Hari ini sudah memasuki bulan ketiga pada semester satu di kelas tiga. Dyra semakin malas menghadapi kenyataan bahwa masih butuh kurang lebih satu tahun lagi baginya untuk keluar dari kelas ilmu alam. Dyra tak bisa memungkiri bahwa otaknya memang saat itu masih mampu untuk menghadapi tes masuk kelas ilmu alam. Bahkan dirinya satu kelas lagi dengan Gytha sampai tahun terakhirnya di SMA. Takdir memang sepertinya akan selalu membuatnya berada dekat dengan Gytha entah sampai kapan.

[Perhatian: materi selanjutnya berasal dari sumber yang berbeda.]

(* ===== verification/IdentityStore.v ===== *)
(** * The identity of a node and its files ([identity/__init__.py], [identity/profile_state.py])

    [NodeIdentity]: its constructor, its JSON form, and the two files it is kept in, the metadata
    ([identity.yaml]) and the secrets ([identity.msgpack]).  [_load_or_create_node_identity] loads
    the identity of a profile, bringing older forms to the current one, or makes a new one.
    Observation scopes are left out, which [Observability.scope_is_transparent] justifies;
    SHA-256, base64 and Ed25519 are parameters, and raw keys are texts of code points below 256. *)

From S2P Require Import Prelude Bytes Disk PyFloat Identity PyJson Stores Discovery.
From stdpp Require Import pretty.

(** ** Hexadecimal text *)

Definition hex_value (c : Ascii.ascii) : option nat :=
  let n := Ascii.nat_of_ascii c in
  if Nat.leb 48 n && Nat.leb n 57 then Some (n - 48)
  else if Nat.leb 65 n && Nat.leb n 70 then Some (n - 55)
  else if Nat.leb 97 n && Nat.leb n 102 then Some (n - 87)
  else None.
(** Blanks as [isspace] of C has them. *)
Definition blank (c : Ascii.ascii) : bool :=
  let n := Ascii.nat_of_ascii c in Nat.eqb n 32 || Nat.leb 9 n && Nat.leb n 13.

(** [bytes.fromhex(text)]: blanks are skipped between the bytes. *)
Fixpoint fromhex (s : string) : result string :=
  match s with
  | EmptyString => Ok EmptyString
  | String c rest =>
      if blank c then fromhex rest
      else match hex_value c, rest with
           | Some a, String d rest' =>
               match hex_value d with
               | Some b => tail ← fromhex rest'; Ok (String (Ascii.ascii_of_nat (16 * a + b)) tail)
               | None => raise ValueError "non-hexadecimal number found in fromhex() arg"
               end
           | _, _ => raise ValueError "non-hexadecimal number found in fromhex() arg"
           end
  end.
(** [data.hex()] *)
Fixpoint hex (data : string) : string :=
  match data with
  | EmptyString => EmptyString
  | String c rest =>
      let n := Ascii.nat_of_ascii c in
      String (hex_digit (n / 16)) (String (hex_digit (n mod 16)) (hex rest))
  end.

(** What the code takes from [hashlib], [base64] and [cryptography]. *)
Class Crypto := {
  sha256_hex : string → string;
  b64encode : string → string;
  b64decode : string → option string;
  ed25519_public : string → string }.

Definition _IDENTITY_PROFILE_SCHEMA_VERSION : Z := 3.
Definition _IDENTITY_SECRET_SCHEMA_VERSION : Z := 1.
Definition _IDENTITY_SECRET_FIELDS : list string := ["schema_version"; "node_id"; "secret"; "root_private_key"].
Definition _IDENTITY_JSON_FIELDS : list string :=
  ["version"; "schema_version"; "node_id"; "secret"; "root_private_key"; "device_identity_expected";
   "root_public_key"; "secret_fingerprint"].

(** [v == z] of a number that is not a [bool] *)
Definition equals_int (v : json) (z : Z) : bool :=
  match v with JInt x => (x =? z)%Z | JFloat f => feqb f (flit z) | _ => false end.
Definition mp_equals_int (v : mp) (z : Z) : bool :=
  match v with MInt x => (x =? z)%Z | MFloat f => feqb f (flit z) | _ => false end.

Section keys.
Context `{crypto : Crypto}.

(** [binascii.Error] is a [ValueError]. *)
Definition b64_bytes (s : string) : result string :=
  of_option (b64decode s) ValueError "Incorrect padding".

(** The key is its 32 bytes. *)
Definition _decode_root_private_key (value : string) : result string :=
  reraise [TypeError; ValueError]
    (key ← b64_bytes value; raise_if (negb (py_len key =? 32)%Z) ValueError "";; Ok key)
    ValueError "invalid root signing key".

Definition SECRET_PREFIX : string := "expra-connect/identity-secret/v1" +:+ NUL.
Definition _secret_fingerprint (secret : string) : result string :=
  raise_if (negb (py_len secret =? 32)%Z) ValueError "identity secret must be 256-bit binary data";;
  Ok (sha256_hex (SECRET_PREFIX +:+ secret)).
End keys.

Module NodeIdentity.
Record t := mk {
  node_id : NodeId;
  secret : string;
  root_private_key : string;
  device_identity_expected : bool;
  _extensions : list (string * json) }.

Section methods.
Context `{sys : System} `{codecs : Codecs} `{crypto : Crypto}.

(** [generated]: the private key drawn when none is given. *)
Definition __post_init__ (generated : string) (self : t) : result t :=
  raise_if (negb (py_len (secret self) =? 64)%Z) ValueError "identity secret must be 256-bit hex text";;
  reraise [ValueError] (fromhex (secret self)) ValueError "identity secret must be hexadecimal";;
  let key := if bool_decide (root_private_key self = "") then b64encode generated else root_private_key self in
  reraise [ValueError] (_decode_root_private_key key) ValueError "invalid root signing key";;
  raise_if (existsb (λ item, bool_decide (item.1 ∈ _IDENTITY_JSON_FIELDS)) (_extensions self)) ValueError
    "identity extensions are invalid";;
  Ok (mk (node_id self) (secret self) key (device_identity_expected self) (_extensions self)).

(** [token16], [token32]: the texts of [secrets.token_hex]. *)
Definition create (node : option NodeId) (token16 token32 generated : string) : result t :=
  node ← match node with Some node => Ok node | None => NodeId.__post_init__ token16 end;
  __post_init__ generated (mk node token32 "" false []).

Definition to_json (self : t) : result text :=
  let document := od_update (od_of_list (_extensions self))
    [("version", JInt 2); ("node_id", JStr (value (node_id self))); ("secret", JStr (secret self));
     ("root_private_key", JStr (root_private_key self))] in
  json_text (JObj (if device_identity_expected self
                   then od_set "device_identity_expected" (JBool true) document else document)).

Definition malformed : string := "identity document is malformed".
Definition extensions_of (document : list (string * json)) : list (string * json) :=
  List.filter (λ item, negb (bool_decide (item.1 ∈ _IDENTITY_JSON_FIELDS))) document.

(** What [json.loads] reads for [NaN] and the infinities. *)
Definition json_constant (name : string) : result json :=
  Ok (JFloat (if bool_decide (name = "NaN") then S754_nan
              else S754_infinity (bool_decide (name = "-Infinity")))).

(** The checks of the document of [from_json]. *)
Definition from_document (generated : string) (document : list (string * json)) : result t :=
  raise_if (existsb (λ name, match od_get name document with
                             | None => false
                             | Some v => match is_int v with
                                         | Some z => negb ((z =? 1)%Z || (z =? 2)%Z)
                                         | None => true
                                         end
                             end) ["version"; "schema_version"])
    ValueError "identity schema version is invalid";;
  raise_if (match od_get "version" document, od_get "schema_version" document with
            | Some (JInt a), Some (JInt b) => negb (a =? b)%Z
            | _, _ => false
            end) ValueError "identity schema versions conflict";;
  match od_get "node_id" document, od_get "secret" document with
  | Some (JStr node), Some (JStr sec) =>
      match jget_or "root_private_key" (JStr "") document, jget_or "device_identity_expected" (JBool false) document with
      | JStr key, expected =>
          raise_if (od_mem "root_private_key" document && bool_decide (key = "")) ValueError malformed;;
          match expected with
          | JBool expected =>
              node ← NodeId.__post_init__ node;
              __post_init__ generated (mk node sec key expected (extensions_of document))
          | _ => raise ValueError malformed
          end
      | _, _ => raise ValueError malformed
      end
  | _, _ => raise ValueError malformed
  end.

Definition from_json (generated : string) (value : text) : result t :=
  document ← reraise [TypeError; ValueError] (json_loads json_constant value) ValueError malformed;
  match document with
  | JObj document => from_document generated document
  | _ => raise ValueError malformed
  end.

Definition root_public_key (self : t) : result string :=
  key ← _decode_root_private_key (root_private_key self); Ok (b64encode (ed25519_public key)).

Definition _profile_metadata (self : t) : result (list (string * json)) :=
  public ← root_public_key self;
  bytes ← fromhex (secret self);
  fingerprint ← _secret_fingerprint bytes;
  let metadata := od_update (od_of_list (_extensions self))
    [("schema_version", JInt _IDENTITY_PROFILE_SCHEMA_VERSION); ("node_id", JStr (value (node_id self)));
     ("root_public_key", JStr public); ("secret_fingerprint", JStr fingerprint)] in
  Ok (if device_identity_expected self then od_set "device_identity_expected" (JBool true) metadata else metadata).

Definition _secret_document (self : t) : result (list (string * mp)) :=
  bytes ← fromhex (secret self);
  key ← b64_bytes (root_private_key self);
  Ok [("schema_version", MInt _IDENTITY_SECRET_SCHEMA_VERSION); ("node_id", MStr (value (node_id self)));
      ("secret", MBin bytes); ("root_private_key", MBin key)].

(** The secrets are written first, and with the directory. *)
Definition save (self : t) (path : string) : IO () :=
  bundle ← io_lift (_secret_document self);
  MessagePackStateStore.save (with_suffix path ".msgpack") bundle;;
  metadata ← io_lift (_profile_metadata self);
  _save_text_document path metadata false.

Definition mismatch : string := "identity secret bundle is malformed or mismatched".

(** The comparison of [_from_profile] of the metadata with the loaded bundle. *)
Definition from_bundle (generated : string) (metadata : list (string * json)) (node root_public fingerprint : string)
    (expected : bool) (bundle : list (string * mp)) : result t :=
  match od_get "schema_version" bundle, od_get "node_id" bundle, od_get "secret" bundle, od_get "root_private_key" bundle with
  | Some version, Some (MStr bundle_node), Some (MBin sec), Some (MBin key) =>
      raise_if (negb (forallb (λ k, bool_decide (k ∈ _IDENTITY_SECRET_FIELDS)) bundle.*1
                      && mp_equals_int version _IDENTITY_SECRET_SCHEMA_VERSION
                      && bool_decide (bundle_node = node)
                      && (py_len sec =? 32)%Z && (py_len key =? 32)%Z)) StateDataError mismatch;;
      found ← _secret_fingerprint sec;
      raise_if (negb (bool_decide (b64encode (ed25519_public key) = root_public) && bool_decide (found = fingerprint)))
        StateDataError "identity secret bundle does not match its metadata";;
      node ← NodeId.__post_init__ node;
      __post_init__ generated (mk node (hex sec) (b64encode key) expected (extensions_of metadata))
  | _, _, _, _ => raise StateDataError mismatch
  end.

Definition _from_profile (generated path : string) (metadata : list (string * json)) : IO t :=
  match jget "node_id" metadata, jget "root_public_key" metadata, jget "secret_fingerprint" metadata,
        jget_or "device_identity_expected" (JBool false) metadata with
  | JStr node, JStr root_public, JStr fingerprint, JBool expected =>
      let secret_path := with_suffix path ".msgpack" in
      here ← io_get (λ s, exists_ s secret_path);
      io_lift (raise_if (negb here) StateDataError "identity secrets are missing");;
      bundle ← MessagePackStateStore.load secret_path;
      io_lift (from_bundle generated metadata node root_public fingerprint expected bundle)
  | _, _, _, _ => io_lift (raise ValueError "identity metadata is malformed")
  end.

(** [schema_version] is the current one. *)
Definition is_profile (document : list (string * json)) : bool :=
  equals_int (jget "schema_version" document) _IDENTITY_PROFILE_SCHEMA_VERSION.

Definition load (generated path : string) : IO t :=
  value ← io_reraise [OSError; UnicodeDecodeError] (read_text path) ValueError malformed;
  document ← io_lift (reraise [TypeError; ValueError; YAMLError] (yaml_load value) ValueError malformed);
  match document with
  | JObj document =>
      if is_profile document then _from_profile generated path document
      else
        identity ← io_lift (from_json generated value);
        save identity path;;
        mret identity
  | _ => io_lift (raise ValueError malformed)
  end.
End methods.
End NodeIdentity.

(** ** The identity of a profile *)

(** [next(profile.glob(pattern), None) is not None] for a pattern with one star. *)
Definition glob_any (s : Disk.t) (prefix sfx : string) : bool :=
  existsb (λ name, String.prefix prefix name && endswith name sfx
                   && Nat.leb (String.length prefix + String.length sfx) (String.length name))
    (map_to_list (Disk.names s)).*1.

Definition dependent_names : list string :=
  ["device_identity.yaml"; "device_identity.json"; "device_identity.msgpack"; "trust.yaml"; "trust.json";
   "transport.yaml"; "transport.json"; "cluster.yaml"; "cluster.json"; "idempotency.yaml"; "idempotency.json";
   "peer-tls.crt"; "peer-tls.key"].

Section profile.
Context `{sys : System} `{codecs : Codecs} `{crypto : Crypto}.

(** What a new identity is drawn from. *)
Record Tokens := mkTokens { token16 : string; token32 : string; generated : string }.

Definition has_dependent_state (s : Disk.t) : bool :=
  existsb (exists_ s) dependent_names || glob_any s "transport-" ".yaml" || glob_any s "transport-" ".json"
  || glob_any s "peer-tls-" ".crt" || glob_any s "peer-tls-" ".key".

Definition _load_or_create_node_identity (fresh : Tokens) : IO NodeIdentity.t :=
  yaml ← io_get (λ s, exists_ s "identity.yaml");
  if yaml : bool then NodeIdentity.load (generated fresh) "identity.yaml"
  else
    json ← io_get (λ s, exists_ s "identity.json");
    if json : bool
    then identity ← NodeIdentity.load (generated fresh) "identity.json";
         NodeIdentity.save identity "identity.yaml";;
         mret identity
    else
      secrets ← io_get (λ s, exists_ s "identity.msgpack");
      io_lift (raise_if secrets StateDataError "identity metadata is missing");;
      dependent ← io_get has_dependent_state;
      io_lift (raise_if dependent StateDataError "profile state exists but the network identity is missing");;
      identity ← io_lift (NodeIdentity.create None (token16 fresh) (token32 fresh) (generated fresh));
      NodeIdentity.save identity "identity.yaml";;
      mret identity.
End profile.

Sebenarnya bisa saja ia melaksanakan tes dengan asal-asalan agar bisa langsung masuk kelas ilmu sosial. Namun semua itu percuma, karena sang ayah pasti akan mengecek ke sekolah untuk memastikan. Jika Yoga tahu bahwa nilainya memang tak cukup bukan hanya dirinya saja yang akan dimarahi tetapi ibunya juga pasti akan kena.
Awalnya Dyra mencoba berdamai dan menerima untuk menghabiskan masa SMA-nya di kelas ilmu alam, namun tak sampai satu tahun rasanya ia sudah malas. Semua ini dikarenakan ia tertekan dan menjalankannya setengah hati. Bukan hanya itu, terkadang ia juga tak sanggup untuk menangkap pelajaran dan juga bersaing dengan banyak teman kelasnya yang ambis. Tetapi karena tahu ayahnya tak akan mengizinkannya keluar dari kelas ini, membuat dirinya mau tak mau harus tetap di sini meskipun tahu ia hanya akan menghabiskan waktunya dengan percuma.

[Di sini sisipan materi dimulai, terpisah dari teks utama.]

(** The profile after starts that ended in any way, of the identity alone or of the pair, each
    followed by a crash of the process (which changes nothing) or of the machine. *)
Inductive reachable (s0 : Disk.t) : Disk.t → Prop :=
  | reach_here : reachable s0 s0
  | reach_start s s1 s2 sys fresh o :
      reachable s0 s → syncs sys → _load_or_create_node_identity (sys := sys) fresh s = (s1, o) → crash s1 s2 →
      reachable s0 s2
  | reach_pair s s1 s2 sys fresh hints now o :
      reachable s0 s → syncs sys → load_profile_identity (sys := sys) fresh hints now s = (s1, o) → crash s1 s2 →
      reachable s0 s2.

Lemma reachable_holds s0 s : holds s0 → reachable s0 s → holds s.
Proof.
  intros Hh. induction 1 as [|s s1 s2 sys fresh o _ IH Hsys E Hc|s s1 s2 sys fresh hints now o _ IH Hsys E Hc]; [done|..].
  - eapply holds_crash; [|exact Hc].
    exact (iwp_run _ _ _ _ _ (wp_load_or_create sys Hsys fresh (λ _ s', holds s') s IH (λ _ _ H _ _, H)) E).
  - eapply holds_crash; [|exact Hc]. by apply (iwp_run _ _ _ _ _ (wp_pair sys Hsys fresh hints now s IH) E).
Qed.

(** C5. A node keeps its identity.  From a profile that holds an identity, as the current pair of
    files or as an older document of either name: take any number of starts, of the network
    identity alone or of the pair with the device identity, its files and its marker, each of
    which may fail, be killed or lose the machine's power anywhere, as long as the directory can
    be synchronised.  A start that returns then gives the same node, secret and root key, and the
    device identity it returns is that node with that key; and the network identity can be
    loaded: [_load_or_create_node_identity] returns when nothing goes wrong.  That the whole start
    returns is not claimed: [device_update_can_strand] shows that killed device files can refuse
    it. *)
Theorem identity_survives_crashes s0 s sys fresh hints now : holds s0 → reachable s0 s → syncs sys →
  (∀ i s', _load_or_create_node_identity (sys := sys) fresh s = (s', Some (Ok i)) → same_identity i) ∧
  (∀ i v s', load_profile_identity (sys := sys) fresh hints now s = (s', Some (Ok (i, v))) →
     same_identity i ∧ same_device v) ∧
  (calm sys s → ∃ i s', _load_or_create_node_identity (sys := sys) fresh s = (s', Some (Ok i))).
Proof.
  intros Hh Hr Hsys. pose proof (reachable_holds _ _ Hh Hr) as Hs.
  destruct (_load_or_create_node_identity fresh s) as [s' o] eqn:E.
  pose proof (iwp_run _ _ _ _ _ (wp_load_or_create sys Hsys fresh
    (λ o _, (∀ i, o = Some (Ok i) → P i) ∧ (calm sys s → ∃ i, o = Some (Ok i))) s Hs
    ltac:(intros ? ? _ HP Hc; split; [exact HP|intros H; apply (Hc H)])) E) as [HP Hc].
  split; [|split].
  - intros i s'' [= _ Ho]. apply st_same. by apply HP.
  - intros i v s'' E2. destruct (iwp_run _ _ _ _ _ (wp_pair sys Hsys fresh hints now s Hs) E2) as [_ H].
    destruct (H i v eq_refl) as [? ?]. split; [by apply st_same|done].
  - intros H. destruct (Hc H) as [i ->]. eauto.
Qed.
End identity.
(** ** The scope of an observation *)

(** C36. Observing changes nothing of what is observed.  Take any view of the world that the
    observer and the cancel check leave alone and that is all the body goes by.  Then a scope
    returns or raises exactly what its body does, and leaves the view as the body does, whether
    observing works, fails, or there is no observer. *)
Theorem scope_is_transparent {W V A} (view : W → V) (observer : option (Observer W)) target
    cancelled (body : M W A) w :
  (∀ o, observer = Some o → (∀ t, Keeps (λ w w', view w' = view w) (observer_begin o t)) ∧
    ∀ token verdict, Keeps (λ w w', view w' = view w) (observer_finish o token verdict)) →
  (∀ c, cancelled = Some c → Keeps (λ w w', view w' = view w) c) →
  (∀ w w', view w = view w' → view (body w).1 = view (body w').1 ∧ (body w).2 = (body w').2) →
  (observation_scope observer target cancelled body w).2 = (body w).2 ∧
  view (observation_scope observer target cancelled body w).1 = view (body w).1.
Proof.
  intros Hobs Hcan Hbody. set (R := λ w w' : W, view w' = view w).
  assert (HR : Reflexive R) by done.
  assert (HT : Transitive R) by (intros w1 w2 w3 E1 E2; unfold R in *; congruence).
  unfold observation_scope. rewrite M_bind_run.
  match goal with |- context [match ?m w with _ => _ end] => set (start := m) end.
  assert (Hstart : Keeps R start).
  { unfold start. destruct observer as [o|]; [|apply _]. destruct (Hobs o) as [Hb _]; [done|].
    apply keeps_attempt; [done| |intros; apply _]. apply keeps_bind; [done|apply Hb|intros; apply _]. }
  assert (Hok : ∃ w1 token, start w = (w1, Ok token)).
  { unfold start. destruct observer as [o|]; [|by eauto]. unfold attempt. rewrite M_bind_run.
    destruct (observer_begin o target w) as [w1 [token|e]]; eauto. }
  destruct Hok as (w1 & token & E). rewrite E. apply (keeps_run R) in E as Hw1; [|done].
  rewrite M_bind_run. unfold outcome. destruct (Hbody w w1) as [Hv Hr]; [done|].
  destruct (body w1) as [w2 r]. simpl in Hv, Hr. rewrite Hr, Hv. clear Hr Hv.
  match goal with |- context [(?m ≫= ?k) w2] => set (verdict := m); set (rest := k) end.
  assert (Hverdict : Keeps R verdict).
  { unfold verdict. destruct r; [apply _|]. destruct cancelled as [c|]; [|apply _].
    apply keeps_attempt; [done| |intros; apply _]. apply keeps_bind; [done|by apply Hcan|intros; apply _]. }
  assert (Hok : ∃ w3 s, verdict w2 = (w3, Ok s)).
  { unfold verdict. destruct r; [by eexists _, _|]. destruct cancelled as [c|]; [|by eexists _, _].
    unfold attempt. rewrite M_bind_run. destruct (c w2) as [w3 [b|err]]; by eexists _, _. }
  destruct Hok as (w3 & s & E3). rewrite M_bind_run, E3. apply (keeps_run R) in E3; [|done].
  unfold rest. rewrite M_bind_run.
  destruct observer as [o|]; [|done]. destruct token as [token|]; [|done]. unfold attempt.
  destruct (Hobs o) as [_ Hf]; [done|]. pose proof (keeps_fst (Keeps := Hf token s) w3) as Hw4.
  destruct (observer_finish o token s w3) as [w4 [u|e]]; unfold R in *; simpl in *; split; congruence.
Qed.

(** A watcher beside what the application sees; both clocks read what they are given. *)
Definition on_watcher {V A} (m : M Watcher.t A) : M (V * Watcher.t) A :=
  λ s, let '(w, r) := m s.2 in ((s.1, w), r).
Definition on_view {V A} (m : M V A) : M (V * Watcher.t) A :=
  λ s, let '(v, r) := m s.1 in ((v, s.2), r).
Definition watcher_observer {V} (clock clock' : float) : Observer (V * Watcher.t) := {|
  observer_begin target := on_watcher (Watcher.begin (JStr target) clock);
  observer_finish token verdict := on_watcher (Watcher.finish token verdict None None clock') |}.

Definition metric_of (name : string) (w : Watcher.t) : Metric.t :=
  default Metric.new (od_get name (_metrics w)).

(** There is a metric for the target, or room for one, and room for a token. *)
Definition has_room (name : string) (w : Watcher.t) : Prop :=
  (od_get name (_metrics w) = None → (Z.of_nat (length (_metrics w)) < _max_targets w)%Z) ∧
  (Z.of_nat (size (_active_tokens w)) < _max_active w)%Z.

Dyra berjalan menyusuri koridor. Masih sangat sepi dan sunyi. Tentu saja, karena ia memang berangkat pagi sekali untuk menghindari pertemuan dengan Yoga. Hampir setiap pagi saat di meja makan Dyra seperti disidang oleh Yoga bukan sarapan yang sebagaimana mestinya.
"Kamu itu seharusnya belajar! Coba lihat Gytha..."

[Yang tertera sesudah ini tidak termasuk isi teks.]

(* ===== verification/TransportSpec.v ===== *)
(** * The socket transport: theorems

    Frames survive every chunking of the network and bound what is read; nothing leaves for a
    peer whose certificate is not the pinned one; every exchange closes its sockets and ends in
    an answer or in an error of the protocol. *)

From S2P Require Import Prelude PyFloat Identity PyJson Discovery Wire Bytes Transport.
Import Channel(arriving, sent_clear, sent_tls, raw_open, tls_open, readings, polls).
Import SocketRemoteTransport(_host, _port, _timeout, _ssl_context, _expected_fingerprint).

(** ** Frames *)

(** What is handed to the socket and the sockets open, which reading does not touch. *)
Definition outside (s : Channel.t) := (sent_clear s, sent_tls s, raw_open s, tls_open s).
Definition same_outside (s s' : Channel.t) : Prop := outside s' = outside s.
#[export] Instance same_outside_refl : Reflexive same_outside. Proof. done. Qed.
#[export] Instance same_outside_trans : Transitive same_outside.
Proof. unfold same_outside. congruence. Qed.

Section frames.
Context (monotonic : nat → float).

(** The part of a method that only moves the clock and the flag, and what arrives. *)
#[export] Instance now_outside : Keeps same_outside (now monotonic).
Proof. by intros s. Qed.
#[export] Instance set_arriving_outside l : Keeps same_outside (modify (Channel.set_arriving l)).
Proof. by intros s. Qed.
#[export] Instance is_set_outside c : Keeps same_outside (is_set c).
Proof. intros s. by destruct c. Qed.
#[export] Instance get_outside : Keeps same_outside get.
Proof. by intros s. Qed.
#[export] Instance check_cancelled_outside c : Keeps same_outside (_check_cancelled c).
Proof. unfold _check_cancelled. keeps. Qed.
#[export] Instance remaining_outside d : Keeps same_outside (_remaining monotonic d).
Proof. unfold _remaining. keeps. Qed.

(** Those leave what arrives alone too. *)
Definition same_arriving (s s' : Channel.t) : Prop := arriving s' = arriving s.
#[export] Instance same_arriving_refl : Reflexive same_arriving. Proof. done. Qed.
#[export] Instance same_arriving_trans : Transitive same_arriving.
Proof. unfold same_arriving. congruence. Qed.
#[export] Instance now_arriving : Keeps same_arriving (now monotonic).
Proof. by intros s. Qed.
#[export] Instance is_set_arriving c : Keeps same_arriving (is_set c).
Proof. intros s. by destruct c. Qed.
#[export] Instance check_cancelled_arriving c : Keeps same_arriving (_check_cancelled c).
Proof. unfold _check_cancelled. keeps. Qed.
#[export] Instance remaining_arriving d : Keeps same_arriving (_remaining monotonic d).
Proof. unfold _remaining. keeps. Qed.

"Gytha tanpa les bisa. Kamu yang udah les kok nggak bisa..."
"Belajar itu yang serius, jangan habisin waktu kamu cuma buat menggambar aja..."
Kira-kira seperti itulah kata-kata yang selalu keluar dari mulut ayahnya setiap pagi.
Dan pagi ini Dyra tahu betul bahwa ayahnya pasti akan membanding-bandingkan dirinya dengan Gytha lagi. Kemarin saudaranya itu meraih juara OSN mewakilkan Everdeen High School bersama anak-anak pintar lainnya. Sebenarnya sudah sering ia diperlakukan seperti ini. Tetapi saat ini mood-nya benar-benar sedang tidak baik untuk menghadapi sang ayah.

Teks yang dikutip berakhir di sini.